Action item
What you need to produce from the material below is an exact transcription of the lines from the one with "LegacySiemensTool.save os self" through the one with "split; [apply construct_header_eq|].", both included, and no other line.

Information shown

==================================================

Lemma construct_header_direction_count_witness :
  exists pre post : list string,
    BasicSiemensTool.construct_header
      (BasicSiemensTool.init (PyList [0; 1000]) 3 ∅)
      "Wed Jan 15 14:32:07 2025" FNone 3 (PyList [0; 1000])
      = pre ++ ("[directions=" +:+ PyStr.str_int (len (PyList [0; 1000]) * 3) +:+ "]") :: post
    /\ Forall (fun line => PyStr.startswith line "[directions=" = false) (pre ++ post)
    /\ 0 < len (PyList [0; 1000]) * 3
    /\ digits_only (PyStr.str_int (len (PyList [0; 1000]) * 3)) = true.
Proof.
  apply construct_header_direction_count; [discriminate | lia].
Defined.

(** C3.  The loop of the legacy [save] turns the header of
    [construct_header] into the same lines with the direction marker
    [[directions=N]] replaced by [N]]: the prefix is gone, the closing
    bracket is kept, and that line does not contain the prefix any more.
    The legacy [save] writes the header so obtained for the default
    arguments, where [N] is [2 * 3]; no line of it starts with the prefix. *)
Theorem legacy_direction_marker_stripped
    (os : platform) (self : tool) (current_time : string) (filename : pyfile)
    (n_dims : Z) (b_values : pyseq)
    (diffusion_vectors : list (list PyNum.number)) :
  exists pre post : list string,
    BasicSiemensTool.construct_header self current_time filename n_dims b_values
      = pre ++ ("[directions=" +:+ PyStr.str_int (len b_values * n_dims) +:+ "]") :: post
    /\ LegacySiemensTool.strip_directions
         (BasicSiemensTool.construct_header self current_time filename n_dims b_values)
      = pre ++ (PyStr.str_int (len b_values * n_dims) +:+ "]") :: post
    /\ PyStr.contains "[directions=" (PyStr.str_int (len b_values * n_dims) +:+ "]") = false
    /\ exists pre6 post6 : list string,
         LegacySiemensTool.save os self current_time diffusion_vectors filename
         = BasicSiemensTool.write os self filename (pre6 ++ "6]" :: post6)
             diffusion_vectors
         /\ Forall (fun line => PyStr.startswith line "[directions=" = false)
              (pre6 ++ "6]" :: post6).
Proof.
  exists (header_top self current_time filename n_dims b_values), (header_bottom self).
  split; [apply construct_header_eq|].
  split; [apply strip_directions_header|].
  split; [apply (contains_absent "["%char), stripped_marker_no_bracket|].
  exists (header_top self current_time filename 3 (PyTuple [0; 1000])),
    (header_bottom self).
  split.
  - unfold LegacySiemensTool.save. now rewrite strip_directions_header.
  - apply Forall_app; split; [apply header_top_no_marker|].
    constructor; [reflexivity | apply header_bottom_no_marker].
Qed.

==================================================

Exercise response
         LegacySiemensTool.save os self current_time diffusion_vectors filename
         = BasicSiemensTool.write os self filename (pre6 ++ "6]" :: post6)
             diffusion_vectors
         /\ Forall (fun line => PyStr.startswith line "[directions=" = false)
              (pre6 ++ "6]" :: post6).
Proof.
  exists (header_top self current_time filename n_dims b_values), (header_bottom self).
  split; [apply construct_header_eq|].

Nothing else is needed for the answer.